Conventionally, electroless nickel films over molybdenum metallurgy on MLC (multilayered ceramic) substrates undergo simple heat treatment in pure dry forming gas to create an effective mechanical and electrical bond to the substrate. The phosphorous content of the electroless nickel (approximately 3%) has been a continuous source of difficulty in that it creates an Ni(3) P intermetallic compound known to be brittle and the cause of in-process corrosion problems.

Described here is a thermodynamic approach of utilizing a H(2)O:H(2) ratio in the protective atmosphere which can be carefully selected to be non-oxidizing to nickel but oxidizing to both carbon and phosphorous. It so happens that the oxides of the latter are volatile at 700 degrees C. Therefore, it should be possible to dephosphorize and decarburize electroless nickel without oxidizing the nickel.

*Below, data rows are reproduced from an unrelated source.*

Lemma ask_ok B busy pol sa req deadline s :
  answered B (info_request hpux (Some req) (info_send_as_is pol)) -> shrinks busy (info_request hpux (Some req) (info_send_as_is pol)) ->
  allocs s = [] -> auth_ok stack (cluster s) ->
  wlp (info_ask hpux stack pol sa req deadline) (fun r s1 => outside s s1 /\ heard B busy (net s) r (net s1)) s.
Proof.
  intros Han Hsh Hal Hau. unfold info_ask. pose proof (info_host_answered hpux stack B sa req (info_send_as_is pol) deadline s Han Hal Hau) as Hw.
  pose proof (drifts_host hpux stack sa req (info_send_as_is pol) deadline s) as Hd.
  pose proof (fun body => host_shrinks busy sa req (info_send_as_is pol) deadline s body) as Hs. unfold wlp in *.
  destruct (as_info_command_host _ _ _ _ _ _ _) as [[[status res] s']| |] eqn:E; [|done|done]. destruct Hw as [Ho Hr]. split; [done|].
  split; [by eapply Hd|]. cbn [fst snd] in *. intros ->. destruct (Hr eq_refl) as (body & Hres & _ & HB). cbn [snd] in Hres. subst res. exists body. split_and!; [done|done|].
  by apply Hs.
Qed.
End Drift.

(** ** The members of a cluster *)

Section Members.
Context `{Platform} `{Net W} (hpux : bool) (stack : list Z) (pending : W -> nat).
Context (np K : Z) (N : list (list Z)).
Implicit Types (s : mem W).
Abbreviation ok := (cluster_ok np K N).

(** The nodes of [l] can be asked. *)
Definition standing (l : list Z) s : Prop :=
  allocs s = [] /\ auth_ok stack (cluster s) /\ Forall (fun n => exists node, m_nodes s !! n = Some node /\ node_ok node) l.

Lemma standing_outside l s s' : standing l s -> outside s s' -> standing l s'.
Proof. intros Hs (w & o & c & ->). exact Hs. Qed.

Lemma ok_standing E P l s : ok E P l s -> auth_ok stack (cluster s) -> standing l s.
Proof.
  intros Hs Hau. split_and!; [apply Hs|done|]. apply Forall_forall. intros n Hn. by eapply ok_member.
Qed.

Lemma member_address_eq n node s : m_nodes s !! n = Some node -> node_ok node -> exists sa, member_address (Some n) s = URet (sa, s).
Proof.
  intros Hn [_ Hloc]. unfold member_address. rewrite (bind_access _ _ _ n eq_refl). unfold as_node_get_address_full.
  rewrite bind_assoc, (bind_node_at _ _ _ _ Hn). destruct (aget_is_Some (addresses node) (address_index node) Hloc) as [a Ha].
  rewrite (bind_access _ _ _ a Ha). by eexists.
Qed.

(** The array of the members is held and given back. *)
Lemma with_members_ok {X} (f : list (option Z) -> M W X) (Q : X -> W -> Prop) E P l s :
  ok E P l s -> auth_ok stack (cluster s) ->
  (forall s1, standing l s1 -> net s1 = net s -> wlp (f (Some <$> l)) (fun x s2 => outside s1 s2 /\ Q x (net s2)) s1) ->
  wlp (with_members f) (fun x s2 => outside s s2 /\ Q x (net s2)) s.
Proof.
  intros Hs Hau Hf. pose proof (ok_members _ _ _ _ _ _ _ _ Hs) as Hm. set (a := nodes (cluster s)) in *.
  set (s1 := set_arrays <[a := mk_nodes 2 (Some <$> l)]> s).
  assert (as_nodes_reserve s = URet (a, s1)) as E1.
  { unfold as_nodes_reserve, array_at. by rewrite bind_cluster_of, (bind_access _ _ _ _ Hm), bind_modify. }
  assert (m_arrays s1 !! a = Some (mk_nodes 2 (Some <$> l))) as Ha by (unfold s1; cbn; apply lookup_insert_eq).
  unfold with_members. unfold wlp. rewrite (bind_ret_eq _ _ _ _ _ E1). unfold array_at at 1. rewrite (bind_access _ _ _ _ Ha). cbn [nodes_array].
  apply (wlp_bind (W := W)). eapply wlp_mono; [apply Hf; [by apply (ok_standing E P l s Hs)|done]|].
  intros x s2 [(w & o & c & ->) HQ]. unfold wlp, as_nodes_release, array_at. cbn [m_arrays net cluster] in *. rewrite bind_assoc.
  erewrite bind_access; [|exact Ha]. cbn [nodes_refs nodes_array]. change (u32 (2 - 1)) with 1. cbn [Z.eqb].
  rewrite bind_modify. split; [|exact HQ]. exists w, o, c. unfold s1, set_arrays. cbn. rewrite insert_insert_eq, insert_id by done. done.
Qed.

(** Moreover, what follows from the result. *)
Lemma wlp_returned {X} (m : M W X) (Q R : X -> mem W -> Prop) s :
  wlp m Q s -> (forall x s', m s = URet (x, s') -> Q x s' -> R x s') -> wlp m R s.
Proof. unfold wlp. destruct (m s) as [[x s']| |]; [|done..]. intros HQ HR. by apply HR. Qed.

(** The members of a list are asked one after the other, and these are their replies. *)
Inductive asking (ask : sockaddr_in -> M W reply) : list Z -> list reply -> mem W -> mem W -> Prop :=
  | asking_nil s : asking ask [] [] s s
  | asking_cons n l sa r rs s s1 s2 :
      member_address (Some n) s = URet (sa, s) -> ask sa s = URet (r, s1) -> asking ask l rs s1 s2 -> asking ask (n :: l) (r :: rs) s s2.

Context (st : steady pending).

(** A request that some or all members are asked. *)
Section Asking.
Context (B busy : list Z -> Prop) (pol : as_policy_info) (req : list Z).
Context (servers : answered B (info_request hpux (Some req) (info_send_as_is pol))).
Context (work : shrinks pending busy (info_request hpux (Some req) (info_send_as_is pol))).

Lemma ask_member n l s deadline : standing l s -> n ∈ l ->
  exists sa, member_address (Some n) s = URet (sa, s)
    /\ wlp (info_ask hpux stack pol sa req deadline) (fun r s1 => outside s s1 /\ heard pending B busy (net s) r (net s1)) s.
Proof.
  intros (Hal & Hau & Hl) Hn. destruct (proj1 (Forall_forall _ _) Hl n Hn) as (node & Hnode & Hok).
  destruct (member_address_eq n node s Hnode Hok) as [sa Hsa]. exists sa. split; [done|]. by apply ask_ok.
Qed.

(** The first member that gives an answer. *)
Definition told (r : reply) : Prop := fst r = AEROSPIKE_OK -> exists body, snd r = Some (body ++ [0]) /\ B body.

Lemma any_loop_ok deadline l s : standing l s -> forall r, fst r <> AEROSPIKE_OK ->
  wlp (any_loop hpux stack pol (Some <$> l) req deadline r) (fun r s1 => outside s s1 /\ told r) s.
Proof.
  revert s. induction l as [|n l IH]; intros s Hs r Hr; cbn [fmap list_fmap any_loop].
  - apply wlp_ret. split; [done|]. by intros ?.
  - destruct (ask_member n (n :: l) s deadline Hs) as (sa & Hsa & Hask); [by left|]. unfold wlp. rewrite (bind_ret_eq _ _ _ _ _ Hsa).
    apply (wlp_bind (W := W)). eapply wlp_mono; [exact Hask|]. intros r1 s1 [Ho [_ Hh]]. destruct (info_stops (fst r1)) eqn:Est.
    + apply wlp_ret. split; [done|]. intros Hr1. destruct (Hh Hr1) as (body & ? & ? & _). by exists body.
    + eapply wlp_mono; [apply IH|intros r2 s2 [Ho2 Ht]; split; [by transitivity s1|done]].
      * apply (standing_outside _ s); [|done]. destruct Hs as (? & ? & Hl). inversion Hl; subst. done.
      * intros E. unfold info_stops in Est. by rewrite E in Est.
Qed.

Lemma standing_tail n l s s' : standing (n :: l) s -> outside s s' -> standing l s'.
Proof. intros (? & ? & Hl) Ho. inversion Hl; subst. by apply (standing_outside _ s). Qed.

(** What the answers add, one after the other. *)
Definition gather {U} (step : U -> reply -> U) (rs : list reply) (u : U) : U :=
  fold_left (fun u r => if fst r =? AEROSPIKE_OK then step u r else u) rs u.

Definition busy_reply (r : reply) : Prop := fst r = AEROSPIKE_OK /\ exists body, snd r = Some (body ++ [0]) /\ busy body.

A common problem in MLC fabrication involves the removal of organic contaminants in and on the films which cause delamination and adhesion problems. Efforts to use dry ashers result in partial success which also introduces new problems. The present approach would obviate the need for such additional steps.

Other combinations of oxidizing/reducing gases may also be used (e.g., Co/Co(2), H(2)/Co(2), etc.).

The deposition of electroless nickel without phosphorous has been unknown. This approach allows the...